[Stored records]
◇ ◇ ◇
Lemma weeklyPoint_spec (now : Date) (trades : list Trade) (s : Z) :
  let today := (dayIndex now * msPerDay + (msPerDay - 1))%Z in
  let p := RiskTimeline.weeklyPoint
             today (Dashboard.allDailyPnlMap trades)
             (RiskTimeline.weekIntervalOf today (s * msPerDay)%Z) in
  let e := Z.min (s + 6) (dayIndex now) in
  RiskTimeline.wrp_weekLabel p = (s, e) /\
  RiskTimeline.wrp_pnlPercent p
  = (let m := Dashboard.allDailyPnlMap trades in
     let weekPnL :=
       Dashboard.sumWhere (fun d => (s <=? d) && (d <=? e))%Z m in
     let cumulativePnLBefore := Dashboard.sumWhere (fun d => d <? s)%Z m in
     let baseBalance :=
       if Qgtb cumulativePnLBefore 0 then cumulativePnLBefore
       else Dashboard.DEFAULT_BASE_BALANCE in
     if Qgtb baseBalance 0 then weekPnL / baseBalance * 100 else 0).
Proof.
  intros today p e.
  assert (Hend : dayIndex (snd (RiskTimeline.weekIntervalOf
                                  today (s * msPerDay)%Z)) = e
                 /\ dayIndex (if (snd (RiskTimeline.weekIntervalOf
                                         today (s * msPerDay)%Z) >? today)%Z
                              then today
                              else snd (RiskTimeline.weekIntervalOf
                                          today (s * msPerDay)%Z)) = e).
  { unfold RiskTimeline.weekIntervalOf. cbv zeta. cbn [snd].
    replace (s * msPerDay + 6 * msPerDay)%Z with ((s + 6) * msPerDay)%Z by lia.
    subst e.
    destruct ((s + 6) * msPerDay >? today)%Z eqn:E.
    - assert (Ht : (today >? today)%Z = false)
        by (rewrite Z.gtb_ltb; apply Z.ltb_irrefl).
      rewrite Ht. subst today. rewrite dayIndex_endOfToday.
      apply Z.gtb_lt in E. unfold msPerDay in E.
      split; symmetry; apply Z.min_r; lia.
    - rewrite E, dayIndex_midnight.
      assert (H : ~ (today < (s + 6) * msPerDay)%Z).
      { intros H. apply Z.gtb_lt in H. congruence. }
      subst today. unfold msPerDay in H.
      split; symmetry; apply Z.min_l; lia. }
  destruct Hend as [He1 He2].
  subst p. unfold RiskTimeline.weeklyPoint.
  destruct (RiskTimeline.weekIntervalOf today (s * msPerDay)%Z)
    as [start end_] eqn:Ei.
  assert (Hs : start = (s * msPerDay)%Z).
  { unfold RiskTimeline.weekIntervalOf in Ei. cbv zeta in Ei.
    injection Ei as <- _. reflexivity. }
  cbn [snd] in He1, He2. cbv zeta.
  unfold RiskTimeline.formatDateKey. rewrite He1, He2.
  subst start. rewrite dayIndex_midnight.
  split; reflexivity.
Qed.

Lemma dashboard_weekly_percent (now : Date) (trades : list Trade) :
  forall (sqrt : Q -> Q) (n : nat),
    Dashboard.weeklyPnlPercent
      (Dashboard.riskProgress (Dashboard.aggregateTrades sqrt now trades n))
    = (let s := mondayOf (dayIndex now) in
       let e := dayIndex now in
       let m := Dashboard.allDailyPnlMap trades in
       let weekPnL :=
         Dashboard.sumWhere (fun d => (s <=? d) && (d <=? e))%Z m in
       let cumulativePnLBefore := Dashboard.sumWhere (fun d => d <? s)%Z m in
       let baseBalance :=
         if Qgtb cumulativePnLBefore 0 then cumulativePnLBefore
         else Dashboard.DEFAULT_BASE_BALANCE in
       if Qgtb baseBalance 0 then weekPnL / baseBalance * 100 else 0).
Proof.
  intros sqrt n.
  unfold Dashboard.aggregateTrades, Dashboard.riskProgress,
    Dashboard.computeRiskProgress.
  rewrite startOfWeek_key, formatDateKey_startOfDay.
  reflexivity.
Qed.

(** X21.  The risk timeline has one weekly point for each of the last
    [weeks] weeks, oldest first: the loop over the weeks ends after
    exactly [weeks] turns.  The weeks start on Monday, seven days apart,
    the last one on the Monday of the current week; each ends six days
    after its start, the current week today.  The point of a week is the
    week's P&L over the rolling base of its Monday times 100, and the
    last point is exactly the weekly percentage of the dashboard's risk
    progress. *)
Theorem timeline_weekly :
  forall (now : Date) (trades : list Trade) (days weeks : nat),
    let tl := RiskTimeline.calculateRiskTimeline now trades days weeks in
    let today := dayIndex now in
    let monday := mondayOf today in
    map RiskTimeline.wrp_weekLabel (RiskTimeline.weekly tl)
    = map (fun i =>
             let s := (monday - Z.of_nat (weeks - 1 - i) * 7)%Z in
             (s, Z.min (s + 6) today))
          (seq 0 weeks) /\
    (forall p, In p (RiskTimeline.weekly tl) ->
       let s := fst (RiskTimeline.wrp_weekLabel p) in
       let e := snd (RiskTimeline.wrp_weekLabel p) in
       dayOfWeek s = 1%Z /\ (s <= e <= today)%Z /\
       RiskTimeline.wrp_pnlPercent p
       == pnlOfDays (fun d => (s <=? d) && (d <=? e))%Z trades
          / rollingBase (pnlOfDays (fun d => d <? s)%Z trades) * 100) /\
    (forall (sqrt : Q -> Q) (n w : nat),
       weeks = S w ->
       exists front,
         RiskTimeline.weekly tl
         = front ++ [RiskTimeline.mkWeeklyRiskPoint
                       (monday, today)
                       (Dashboard.weeklyPnlPercent
                          (Dashboard.riskProgress
                             (Dashboard.aggregateTrades sqrt now trades n)))]).
Proof.
  intros now trades days weeks tl today monday.
  set (T := (dayIndex now * msPerDay + (msPerDay - 1))%Z).
  set (point := fun s : Z =>
                  RiskTimeline.weeklyPoint
                    T (Dashboard.allDailyPnlMap trades)
                    (RiskTimeline.weekIntervalOf T (s * msPerDay)%Z)).
  assert (Hw : RiskTimeline.weekly tl
               = map (fun i => point (monday - Z.of_nat (weeks - 1 - i) * 7)%Z)
                     (seq 0 weeks)).
  { subst tl. unfold RiskTimeline.calculateRiskTimeline. cbv zeta.
    cbn [RiskTimeline.weekly]. fold T.
    rewrite !startOfWeek_monday.
    replace (T - (Z.of_nat weeks - 1) * (7 * msPerDay))%Z
      with (T - ((Z.of_nat weeks - 1) * 7) * msPerDay)%Z by lia.
    rewrite dayIndex_minus_days, mondayOf_shift.
    subst T. rewrite dayIndex_endOfToday. fold today. fold monday.
    set (T := (dayIndex now * msPerDay + (msPerDay - 1))%Z) in *.
    destruct weeks as [| w].
    - rewrite weekIntervals_past by (unfold msPerDay; simpl; lia).
      reflexivity.
    - replace ((monday - (Z.of_nat (S w) - 1) * 7) * msPerDay)%Z
        with (monday * msPerDay - Z.of_nat w * (7 * msPerDay))%Z by lia.
      rewrite weekIntervals_count, map_map. apply map_ext. intros i.
      subst point. cbv beta. f_equal. f_equal.
      replace (S w - 1 - i)%nat with (w - i)%nat by lia. lia. }
  assert (Hpoint : forall s,
             RiskTimeline.wrp_weekLabel (point s) = (s, Z.min (s + 6) today)
             /\ RiskTimeline.wrp_pnlPercent (point s)
                == pnlOfDays (fun d => (s <=? d) && (d <=? Z.min (s + 6) today))%Z
                             trades
                   / rollingBase (pnlOfDays (fun d => d <? s)%Z trades) * 100).
  { intros s. destruct (weeklyPoint_spec now trades s) as [Hl Hv].
    cbv zeta in Hl, Hv. fold T in Hl, Hv. fold (point s) in Hl, Hv.
    fold today in Hl, Hv. split; [exact Hl |].
    rewrite Hv.
    apply (period_percent (Dashboard.allDailyPnlMap trades) trades
             (fun d => (s <=? d) && (d <=? Z.min (s + 6) today))%Z
             (fun d => d <? s)%Z); [reflexivity |].
    pose proof (allDaily_sumWhere
                  (fun d => (s <=? d) && (d <=? Z.min (s + 6) today))%Z
                  trades []) as H.
    change (Dashboard.sumWhere _ []) with 0 in H.
    rewrite Qplus_0_l in H. exact H. }
  rewrite Hw. split; [| split].
  - rewrite map_map. apply map_ext. intros i. apply Hpoint.
  - intros p Hp. apply in_map_iff in Hp. destruct Hp as (i & <- & Hi).
    apply in_seq in Hi. cbv zeta.
    destruct (Hpoint (monday - Z.of_nat (weeks - 1 - i) * 7)%Z) as [Hl Hv].
    rewrite Hl. simpl fst. simpl snd.
    pose proof (mondayOf_spec today) as [Hm Hr]. fold monday in Hm, Hr.
    split; [rewrite dayOfWeek_shift; exact Hm |].
    split; [lia | exact Hv].
  - intros sqrt n w ->. rewrite seq_S, map_app. eexists. f_equal.
    cbn [map]. replace (monday - Z.of_nat (S w - 1 - (0 + w)) * 7)%Z
      with monday by lia.
    destruct (weeklyPoint_spec now trades monday) as [Hl Hv].
    cbv zeta in Hl, Hv. fold T in Hl, Hv. fold (point monday) in Hl, Hv.
    fold today in Hl, Hv.
    pose proof (mondayOf_spec today) as [_ Hr]. fold monday in Hr.
    replace (Z.min (monday + 6) today) with today in Hl, Hv
      by (symmetry; apply Z.min_r; lia).
    rewrite (dashboard_weekly_percent now trades sqrt n).
    fold today. fold monday. cbv zeta. cbv zeta in Hv.
    rewrite <- Hv, <- Hl. destruct (point monday). reflexivity.
Qed.

(** ** The KPIs of the trades page *)

Lemma netPnl_nan (l : list Trade) :
  fold_left (fun sum t => num_add sum (toNumber (pnlCurrency t))) l NaN = NaN.
Proof.
  induction l as [| t l IH]; [reflexivity |].
  simpl. destruct (toNumber (pnlCurrency t)); exact IH.
Qed.
Definition is_ok {A} (r : result A) : bool :=
  match r with Ok _ => true | Raise _ => false end.

(** ** Array element types *)

Class Dtype (F : Type) : Type := {
  fzero : F;
  fone : F;
  fadd : F -> F -> F;
  fsub : F -> F -> F;
  fmul : F -> F -> F;
  fdiv : F -> F -> F;
  fabs : F -> F;
  (** [x == y] of numpy: false as soon as one side is NaN *)
  feqb : F -> F -> bool;
  fisnan : F -> bool;
  fisposinf : F -> bool;
  fisneginf : F -> bool;
  (** [np.finfo(dtype).max] and [np.finfo(dtype).min] *)
  finfo_max : F;
  finfo_min : F
}.

(** *** IEEE binary64 *)

#[global] Instance binary64 : Dtype float := {|
  fzero := 0%float;
  fone := 1%float;
  fadd := PrimFloat.add;
  fsub := PrimFloat.sub;
  fmul := PrimFloat.mul;
  fdiv := PrimFloat.div;
  fabs := PrimFloat.abs;
  feqb := PrimFloat.eqb;
  fisnan := PrimFloat.is_nan;
  fisposinf := fun x => PrimFloat.eqb x infinity;
  fisneginf := fun x => PrimFloat.eqb x neg_infinity;
  finfo_max := 0x1.fffffffffffffp+1023%float;
  finfo_min := (- 0x1.fffffffffffffp+1023)%float
|}.

(** *** Exact arithmetic with the IEEE special values *)

Inductive xnum : Type :=
| Fin (q : Qc)
| PInf
| NInf
| NaN.

Definition xneg (x : xnum) : xnum :=
  match x with
  | Fin q => Fin (- q)%Qc
  | PInf => NInf
  | NInf => PInf
  | NaN => NaN
  end.

Definition xadd (x y : xnum) : xnum :=
  match x, y with
  | NaN, _ | _, NaN => NaN
  | PInf, NInf | NInf, PInf => NaN
  | PInf, _ | _, PInf => PInf
  | NInf, _ | _, NInf => NInf
  | Fin a, Fin b => Fin (a + b)%Qc
  end.

Definition xsub (x y : xnum) : xnum := xadd x (xneg y).

(** The sign of a rational as a comparison with zero. *)
Definition qsign (q : Qc) : comparison := (q ?= 0)%Qc.

Definition inf_of_sign (c : comparison) : xnum :=
  match c with
  | Gt => PInf
  | Lt => NInf
  | Eq => NaN
  end.

Definition xsign (x : xnum) : option comparison :=
  match x with
  | Fin q => Some (qsign q)
  | PInf => Some Gt
  | NInf => Some Lt
  | NaN => None
  end.

Definition sign_mul (c d : comparison) : comparison :=
  match c, d with
  | Eq, _ | _, Eq => Eq
  | Gt, Gt | Lt, Lt => Gt
  | _, _ => Lt
  end.

Definition xmul (x y : xnum) : xnum :=
  match x, y with
  | Fin a, Fin b => Fin (a * b)%Qc
  | _, _ =>
      match xsign x, xsign y with
      | Some c, Some d => inf_of_sign (sign_mul c d)
      | _, _ => NaN
      end
  end.

Definition xdiv (x y : xnum) : xnum :=
  match x, y with
  | NaN, _ | _, NaN => NaN
  | Fin a, Fin b =>
      if decide (b = 0%Qc) then inf_of_sign (qsign a) else Fin (a / b)%Qc
  | Fin _, _ => Fin 0%Qc
  | _, Fin b =>
      match xsign x with
      | Some c => inf_of_sign (sign_mul c (match qsign b with Lt => Lt | _ => Gt end))
      | None => NaN
      end
  | _, _ => NaN
  end.

Definition xabs (x : xnum) : xnum :=
  match x with
  | Fin q => Fin (if decide (q < 0)%Qc then - q else q)%Qc
  | PInf | NInf => PInf
  | NaN => NaN
  end.

Definition xeqb (x y : xnum) : bool :=
  match x, y with
  | Fin a, Fin b => bool_decide (a = b)
  | PInf, PInf | NInf, NInf => true
  | _, _ => false
  end.
(** * A task queue server with visibility timeouts (server.py)

    Shallow embedding of the classes [Task], [TaskQueue], [QueueDict] and
    [TaskQueueServer] of server.py, followed by the properties of the
    specification that are settled against them.

    Conventions of the embedding.
    - Python [str] values are [string]s; [bytes] answers are the [string]
      holding the same characters (every answer is either an ASCII literal or
      the [encode()] of a [str]).  Decoding of received bytes is outside the
      model: a received chunk is [Some text] when [decode()] returns and [None]
      when it raises [UnicodeDecodeError].
    - Every read of a connection is a [recv(1024)]: the data that arrives is
      cut into reads of 1024 bytes at most by [reads_of], and the accept loop
      hands those reads to the handler.
    - [time.time()] is an oracle: the [n]-th call returns [time_time n], a
      rational; the number of calls made so far is threaded through every
      function that reads the clock.  [uuid.uuid4()] is an oracle in the same
      way.
    - A Python object mutated in place is a value passed in and returned.  No
      [Task] is shared between two containers, so no aliasing is lost.
    - A call that raises returns [Raise e]; the state reached when the
      exception leaves the call is returned with it. *)

From Stdlib Require Import QArith.
From Stdlib Require Import Ascii String.
From stdpp Require Import gmap strings list fin_maps.

Open Scope Z_scope.

(** ** Builtins *)

(** [int(x)] on a float: truncation toward zero. *)
Definition int_of_float (x : Q) : Z := Z.quot (Qnum x) (Zpos (Qden x)).

(** [str.isspace] on the characters of this model (code points below 256):
    TAB, LF, VT, FF, CR, FS, GS, RS, US, SPACE, NEL and NBSP. *)
Definition isspace (c : ascii) : bool :=
  let k := nat_of_ascii c in
  ((9 <=? k) && (k <=? 13) || (28 <=? k) && (k <=? 32)
   || (k =? 133) || (k =? 160))%nat.

(** [str.split()] with no separator: maximal runs of characters that are not
    white space; [cur] is the run being read. *)
Fixpoint split_from (cur s : string) : list string :=
  match s with
  | EmptyString => if String.eqb cur "" then [] else [cur]
  | String c s' =>
      if isspace c then
        if String.eqb cur "" then split_from "" s'
        else cur :: split_from "" s'
      else split_from (cur +:+ String c "") s'
  end.

Definition split (s : string) : list string := split_from "" s.
(** *** The loops of [main] that print the Events *)

(** [test.py], [Workflow-1.py] and [Workflow-3.py]: the text of the first
    part of every Event that has content and parts; a part without text
    prints as [None]. *)
Definition printed_line (event : Event) : option string :=
  match content event with
  | Some c =>
      match parts c with
      | Some (part :: _) =>
          Some (match text part with Some t => t | None => "None" end)
      | Some [] | None => None
      end
  | None => None
  end.

Definition print_events (events : list Event) : list string :=
  omap printed_line events.



(** *** Services used to run the tools *)

Definition sunny : WeatherService := fun _ => inr 72%Z.

Definition unreachable_weather : WeatherService := fun _ => inl "RequestError".

(** A network in which agify answers with more fields than the tool keeps
    and genderize answers without a probability. *)
Definition sample_http : Http := fun url params =>
  if decide (url = "https://api.agify.io") then
    Response (inr (PyDict {[ "name" := PyStr "Aditya"; "age" := PyInt 33;
                             "count" := PyInt 2061 ]}))
  else if decide (url = "https://api.genderize.io") then
    Response (inr (PyDict {[ "gender" := PyStr "male" ]}))
  else RequestFailed "ClientConnectorError".

Definition offline : Http := fun _ _ => RequestFailed "ClientConnectorError".

(** * Properties *)

(** ** Substring search *)

Lemma startswith_spec hay needle :
  startswith hay needle = true <-> exists post, hay = needle +:+ post.
Proof.
  revert hay. induction needle as [|a n IH]; intros hay; simpl.
  - split; [intros _; by exists hay | done].
  - destruct hay as [|b h].
    + split; [done | intros [post H]; discriminate].
    + destruct (Ascii.eqb_spec a b) as [->|Hne].
      * rewrite IH. split; intros [post H]; exists post.
        -- by rewrite H.
        -- by injection H.
      * split; [done | intros [post H]; injection H; intros; by subst].
Qed.
(** * Gemini video call: wire codec, playback scheduler, transcript
      accumulator and teardown of [src/App.tsx].

    The development embeds the TypeScript source as executable Rocq
    definitions and proves properties of them.

    Conventions of the embedding.
    - A JavaScript string is a [string]: every code unit the codec handles is
      below 256 (a "binary string"), which is what an [ascii] holds.
    - A [Uint8Array] is a [list byte], an [Int16Array] a [list Z] whose elements
      lie in [-32768, 32767], a [Float32Array] a list of [spec_float] (the
      Standard Library's specification of IEEE 754 values).  Typed arrays are
      little-endian, as on every platform the application runs on.
    - Times of the playback device are seconds, as exact rationals [Q]: the
      scheduler compares them, takes their maximum and adds durations.
    - A thrown JavaScript exception, or the rejection of an async function, is
      the [Throw] case of [result].
    - A handler is a function from the state of the component (React state
      and refs) to the new state, the effects performed and the outcome.  The
      state setters of React are applied at once: no handler reads the state
      it sets other than through the constants of its closure, which are
      modelled as such.
    - Objects have an identity, a natural number drawn from a counter.  The
      promise [ai.live.connect] returns and the session it is fulfilled with
      share one identity.
    - Platform functions the source calls ([btoa], [atob], the typed-array
      conversions, the Web Audio calls, promises) are modelled from their
      standards.  What a standard leaves to the implementation (the limits
      of [createBuffer]) is a value of the state of the world. *)

From Stdlib Require Import ZArith NArith QArith Qabs Qminmax Qround.
From Stdlib Require Import List String Ascii Bool Lia Lqa.
From Stdlib.Strings Require Import Byte.
From Stdlib Require Import SpecFloat.
Import ListNotations.
(** The body of the [try] in the loop of [run_server], for one line. *)
Definition request_body (model : model) (line : string) : io unit :=
  request <- lift (json_loads (str_strip line)) ;;
  image_path <- lift (request_get request "imagePath") ;;
  if negb (truthy image_path) then raise (ValueError "No imagePath provided")
  else
    tick ;;;
    present <- os_path_exists_value image_path ;;
    if negb present
    then raise (Exn "FileNotFoundError" ("Image not found: " +:+ py_str image_path))
    else
      result <- predict model image_path ;;
      tick ;;;
      stdout_write (json_dumps (success_response result)) ;;;
      tick ;;;
      stderr_write ("Worker " +:+ WORKER_ID cfg +:+ ": Prediction complete for "
                    +:+ py_str image_path).

(** The [except Exception as e] clause. *)
Definition request_handler (e : exn) : io unit :=
  tick ;;;
  stderr_write ("Worker " +:+ WORKER_ID cfg +:+ ": Error processing request: "
                +:+ exn_msg e) ;;;
  tick ;;;
  stderr_write (format_exc e) ;;;
  tick ;;;
  stdout_write (json_dumps (error_response e)).

(** [for line in sys.stdin: ...]: [lines] are the lines that arrive
    before the input ends. *)
Fixpoint serve (model : model) (lines : list string) : io unit :=
  match lines with
  | [] => io_ret ()
  | line :: rest =>
      tick ;;;
      try_except (request_body model line) request_handler ;;;
      serve model rest
  end.

(** [run_server] *)
Definition run_server (r : bytes) (lines : list string) : io unit :=
  tick ;;;
  stderr_write ("Worker " +:+ WORKER_ID cfg +:+ ": Initializing...") ;;;
  model <- load_model_securely r ;;
  tick ;;;
  stdout_write "READY" ;;;
  tick ;;;
  stderr_write ("Worker " +:+ WORKER_ID cfg +:+ ": Ready to process requests") ;;;
  serve model lines.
◇ ◇ ◇
**How to complete this task:**
Within the entries above, find the string "ClientConnectorError" and return each line that holds it.

**Exercise response:**
  else RequestFailed "ClientConnectorError".
Definition offline : Http := fun _ _ => RequestFailed "ClientConnectorError".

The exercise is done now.